Presenter Bios

Kathleen Faller

Kathleen Faller

Kathleen Coulborn Faller is professor of social work, director of the Family Assessment Clinic, and principal investigator of the Interdisciplinary Child Welfare Training Program. Her research interests lie in the area of child welfare. These include research on interview techniques for possible sexual abuse, decision making in child sexual abuse, and understanding different subcategories of sexual abuse, such as female perpetration, sexual abuse in divorce, and sexual abuse in daycare contexts. In addition, she is interested in the co-occurrence of child maltreatment, substance abuse, mental illness, and domestic violence and is a frequent and often-requested presenter, both locally and nationally, for professionals interested in child welfare. Another area of research/scholarly interest is interpersonal violence.

Faculty Profile


Bill Meezan

Bill Meezan

William Meezan was the Marion Elizabeth Blue Professor of Children and Families. His interests lay in the development, implementation, and evaluation of a broad range of community-based services for children, youth, and families, and in issues regarding the traditional child welfare system. He has conducted research and written across the entire spectrum of child welfare services, including family support, child abuse and neglect, family preservation, foster care, and adoption. His current research involves the evaluation of an incentive-based payment system for foster care services in Wayne County, an evaluation of a continuum of care for juvenile offenders, and an evaluation of a training program for supervisors working in the field of child welfare. His work has been funded by state and federal agencies and by private foundations. Meezan has served as a consultant to the American Bar Association, the American Civil Liberties Union (now Children's Rights Inc.), the Children's Bureau of the U.S. Department of Health and Human Services, the National Committee for the Prevention of Child Abuse (now Prevent Child Abuse America), and the Child Welfare League of America, and currently serves on the editorial boards of seven professional journals. He has been a Congressional Scince Fellow and a senior Fulbright Scholar in Lithuania, where he helped to start one of the first social work program in the fomer Soviet Union. He is the recipient of the Outstanding Research Award from the Society for Social Work and Research, and has served as secretary of that organization.


Michelle-Marie Mendez

Michelle-Marie Mendez is a research associate with the Michigan Child Welfare Law Resource Center at the University of Michigan Law School. From September 1997 to July 2000 she served as special assistant to the deputy director of the U.S. Department of Justice, National Institute of Justice, after receiving her law degree from Northeastern University School of Law.
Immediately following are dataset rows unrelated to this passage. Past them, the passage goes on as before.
Definition tDeploymentSpec : ty :=
  TStruct [("Replicas", TPtr TInt);
    ("Image", TString);
    ("Resources", ResourceRequirements);
    ("ServiceType", TString);
    ("ServiceAnnotations", TMap TString);
    ("PodAnnotations", TMap TString);
    ("NodeSelector", TMap TString);
    ("Tolerations", TSlice Toleration);
    ("Affinity", TPtr Affinity)].
Definition DeploymentSpec_DeepCopyInto : val -> M val :=
  copyInto [("Replicas", new_assign TInt);
    ("Resources", ResourceRequirements_DeepCopyInto);
    ("ServiceAnnotations", make_range);
    ("PodAnnotations", make_range);
    ("NodeSelector", make_range);
    ("Tolerations", make_into Toleration Toleration_DeepCopyInto);
    ("Affinity", new_into Affinity Affinity_DeepCopyInto)].
Definition DeploymentSpec_DeepCopy : option loc -> M (option loc) := deepCopy tDeploymentSpec DeploymentSpec_DeepCopyInto.

Definition tNetworkPeer : ty :=
  TStruct [("NamespaceSelector", TPtr LabelSelector);
    ("PodSelector", TPtr LabelSelector)].
Definition NetworkPeer_DeepCopyInto : val -> M val :=
  copyInto [("NamespaceSelector", new_into LabelSelector LabelSelector_DeepCopyInto);
    ("PodSelector", new_into LabelSelector LabelSelector_DeepCopyInto)].
Definition NetworkPeer_DeepCopy : option loc -> M (option loc) := deepCopy tNetworkPeer NetworkPeer_DeepCopyInto.

Definition tMetricsSpec : ty :=
  TStruct [("AllowedScrapers", TSlice tNetworkPeer)].
Definition MetricsSpec_DeepCopyInto : val -> M val :=
  copyInto [("AllowedScrapers", make_into tNetworkPeer NetworkPeer_DeepCopyInto)].
Definition MetricsSpec_DeepCopy : option loc -> M (option loc) := deepCopy tMetricsSpec MetricsSpec_DeepCopyInto.

Definition tMailoutGatewaySpec : ty :=
  TStruct [("Hostname", TString);
    ("Listeners", tListenersSpec);
    ("TLS", tGatewayTLSSpec);
    ("Upstream", tUpstreamSpec);
    ("DKIM", TSlice tDKIMKeySpec);
    ("Milters", TSlice tMilterSpec);
    ("AllowedAccounts", tAllowedAccountsSpec);
    ("AllowedSenders", TSlice tSenderGrantSpec);
    ("RateLimit", TPtr tRateLimitSpec);
    ("Deployment", tDeploymentSpec);
    ("Metrics", tMetricsSpec)].
Definition MailoutGatewaySpec_DeepCopyInto : val -> M val :=
  copyInto [("Listeners", ListenersSpec_DeepCopyInto);
    ("TLS", GatewayTLSSpec_DeepCopyInto);
    ("Upstream", UpstreamSpec_DeepCopyInto);
    ("DKIM", make_into tDKIMKeySpec DKIMKeySpec_DeepCopyInto);
    ("Milters", make_into tMilterSpec MilterSpec_DeepCopyInto);
    ("AllowedAccounts", AllowedAccountsSpec_DeepCopyInto);
    ("AllowedSenders", make_into tSenderGrantSpec SenderGrantSpec_DeepCopyInto);
    ("RateLimit", new_into tRateLimitSpec RateLimitSpec_DeepCopyInto);
    ("Deployment", DeploymentSpec_DeepCopyInto);
    ("Metrics", MetricsSpec_DeepCopyInto)].
Definition MailoutGatewaySpec_DeepCopy : option loc -> M (option loc) := deepCopy tMailoutGatewaySpec MailoutGatewaySpec_DeepCopyInto.

Definition tListenerStatus : ty :=
  TStruct [("Name", TString);
    ("Port", TInt);
    ("Mode", TString)].
Definition ListenerStatus_DeepCopyInto : val -> M val :=
  copyInto [].
Definition ListenerStatus_DeepCopy : option loc -> M (option loc) := deepCopy tListenerStatus ListenerStatus_DeepCopyInto.

Definition tMailoutGatewayStatus : ty :=
  TStruct [("Conditions", TSlice Condition);
    ("ObservedGeneration", TInt);
    ("AcceptedAccounts", TInt);
    ("Listeners", TSlice tListenerStatus);
    ("ServiceName", TString)].
Definition MailoutGatewayStatus_DeepCopyInto : val -> M val :=
  copyInto [("Conditions", make_into Condition Condition_DeepCopyInto);
    ("Listeners", make_copy tListenerStatus)].
Definition MailoutGatewayStatus_DeepCopy : option loc -> M (option loc) := deepCopy tMailoutGatewayStatus MailoutGatewayStatus_DeepCopyInto.

Definition tMailoutGateway : ty :=
  TStruct [("TypeMeta", TypeMeta);
    ("ObjectMeta", ObjectMeta);
    ("Spec", tMailoutGatewaySpec);
    ("Status", tMailoutGatewayStatus)].
Definition MailoutGateway_DeepCopyInto : val -> M val :=
  copyInto [("TypeMeta", assign);
    ("ObjectMeta", ObjectMeta_DeepCopyInto);
    ("Spec", MailoutGatewaySpec_DeepCopyInto);
    ("Status", MailoutGatewayStatus_DeepCopyInto)].
Definition MailoutGateway_DeepCopy : option loc -> M (option loc) := deepCopy tMailoutGateway MailoutGateway_DeepCopyInto.

Definition MailoutGateway_DeepCopyObject (inp : option loc) : M (option object) :=
  deepCopyObject MailoutGatewayKind (MailoutGateway_DeepCopy inp).

Definition tMailoutGatewayList : ty :=
  TStruct [("TypeMeta", TypeMeta);
    ("ListMeta", ListMeta);
    ("Items", TSlice tMailoutGateway)].
Definition MailoutGatewayList_DeepCopyInto : val -> M val :=
  copyInto [("TypeMeta", assign);
    ("ListMeta", ListMeta_DeepCopyInto);
    ("Items", make_into tMailoutGateway MailoutGateway_DeepCopyInto)].
Definition MailoutGatewayList_DeepCopy : option loc -> M (option loc) := deepCopy tMailoutGatewayList MailoutGatewayList_DeepCopyInto.

Definition MailoutGatewayList_DeepCopyObject (inp : option loc) : M (option object) :=
  deepCopyObject MailoutGatewayListKind (MailoutGatewayList_DeepCopy inp).

End Copies.

End V1alpha1.

Module Certmanager.
Section Copies.
Context `{ApiMachinery}.

Definition tcm_IssuerReference : ty :=
  TStruct [("Name", TString);
    ("Kind", TString);
    ("Group", TString)].
Definition cm_IssuerReference_DeepCopyInto : val -> M val :=
  copyInto [].
Definition cm_IssuerReference_DeepCopy : option loc -> M (option loc) := deepCopy tcm_IssuerReference cm_IssuerReference_DeepCopyInto.

Definition tcm_CertificateSpec : ty :=
  TStruct [("SecretName", TString);
    ("DNSNames", TSlice TString);
    ("CommonName", TString);
    ("IssuerRef", tcm_IssuerReference)].
Definition cm_CertificateSpec_DeepCopyInto : val -> M val :=
  copyInto [("DNSNames", make_copy TString);
    ("IssuerRef", assign)].
Definition cm_CertificateSpec_DeepCopy : option loc -> M (option loc) := deepCopy tcm_CertificateSpec cm_CertificateSpec_DeepCopyInto.

Definition tcm_CertificateStatus : ty :=
  TStruct [("Conditions", TSlice Condition)].
Definition cm_CertificateStatus_DeepCopyInto : val -> M val :=
  copyInto [("Conditions", make_into Condition Condition_DeepCopyInto)].
Definition cm_CertificateStatus_DeepCopy : option loc -> M (option loc) := deepCopy tcm_CertificateStatus cm_CertificateStatus_DeepCopyInto.

Definition tcm_Certificate : ty :=
  TStruct [("TypeMeta", TypeMeta);
    ("ObjectMeta", ObjectMeta);
    ("Spec", tcm_CertificateSpec);
    ("Status", tcm_CertificateStatus)].
Definition cm_Certificate_DeepCopyInto : val -> M val :=
  copyInto [("TypeMeta", assign);
    ("ObjectMeta", ObjectMeta_DeepCopyInto);
    ("Spec", cm_CertificateSpec_DeepCopyInto);
    ("Status", cm_CertificateStatus_DeepCopyInto)].
Definition cm_Certificate_DeepCopy : option loc -> M (option loc) := deepCopy tcm_Certificate cm_Certificate_DeepCopyInto.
Ms. Mendez also served as a volunteer instructor for Pro-Se-Plus Uncontested Divorce Clinic sponsored by the Director of Columbia Bar Public Service Activities Corporation from 1998 to 2000. She is fluent in both Spanish and French, and her particular area of interest is adoption law and policy.


John Tropman

John Tropman

Professor Tropman's research focuses on the organizational elements that create high performing human service (and other) organizations. Topics of special interest are entrepreneurship, effective group decision making, the person of the executive (executive director, chief professional officer, or chief executive officer), the problem of executive burnout and flameout, and organizational rewards systems. Tropman is also interested in culture in general, and organizational culture in particular. His book The Catholic Ethic in American Society addresses this issue. Other areas of research/scholarly interest are social welfare policy and community organization and planning.

Faculty Profile


Frank E. Vandervort

Frank Vandervort

Frank E. Vandervort is program manager of the Michigan Child Welfare Law Resource Center at the University of Michigan Law School and an adjunct professor of law at the University of Detroit Law School. During the 2000-2001 academic year he was a visiting clinical assistant professor of law at the University of Michigan Law School, where he taught in the Child Advocacy Law Clinic. He has focused his practice in children and family law since receiving his law degree in 1989. Mr. Vandervort currently serves as chair of the State Bar of Michigan's Children's Law Section and in 2001 was the president of board of directors of the Michigan chapter of the American Professional Society on the Abuse of Children. He is a member of the State Advisory Committee to the Michigan Child Death Review program. He speaks and writes frequently on issues relating to children and the law.


Deb Willis

Deborah A. Willis is a research assistant with the Training Program for Child Welfare Supervisors at the University of Michigan School of Social Work. Her responsibilities include constructing and administering appropriate instruments to measure change in knowledge level pre- and post-training; serving as an instructor of one educational component; and coding, entering, and conducting initial analysis of pre- and post-test data. Her research experience includes the Kent County Evaluation Project from 1995 to 2000 and the Center for the Study of Youth Policy at the University of Michigan School of Social Work from 1989 to 1994. Ms. Willis is currently a Doctoral Candidate in the University of Michigan Doctoral Program in Social Work and Sociology. Ms. Willis is also a Graduate Student Instructor at the University of Michigan School of Social Work and a Lecturer at Eastern Michigan University Department of Social Work. Her areas of interest include child welfare policy development and program evaluation.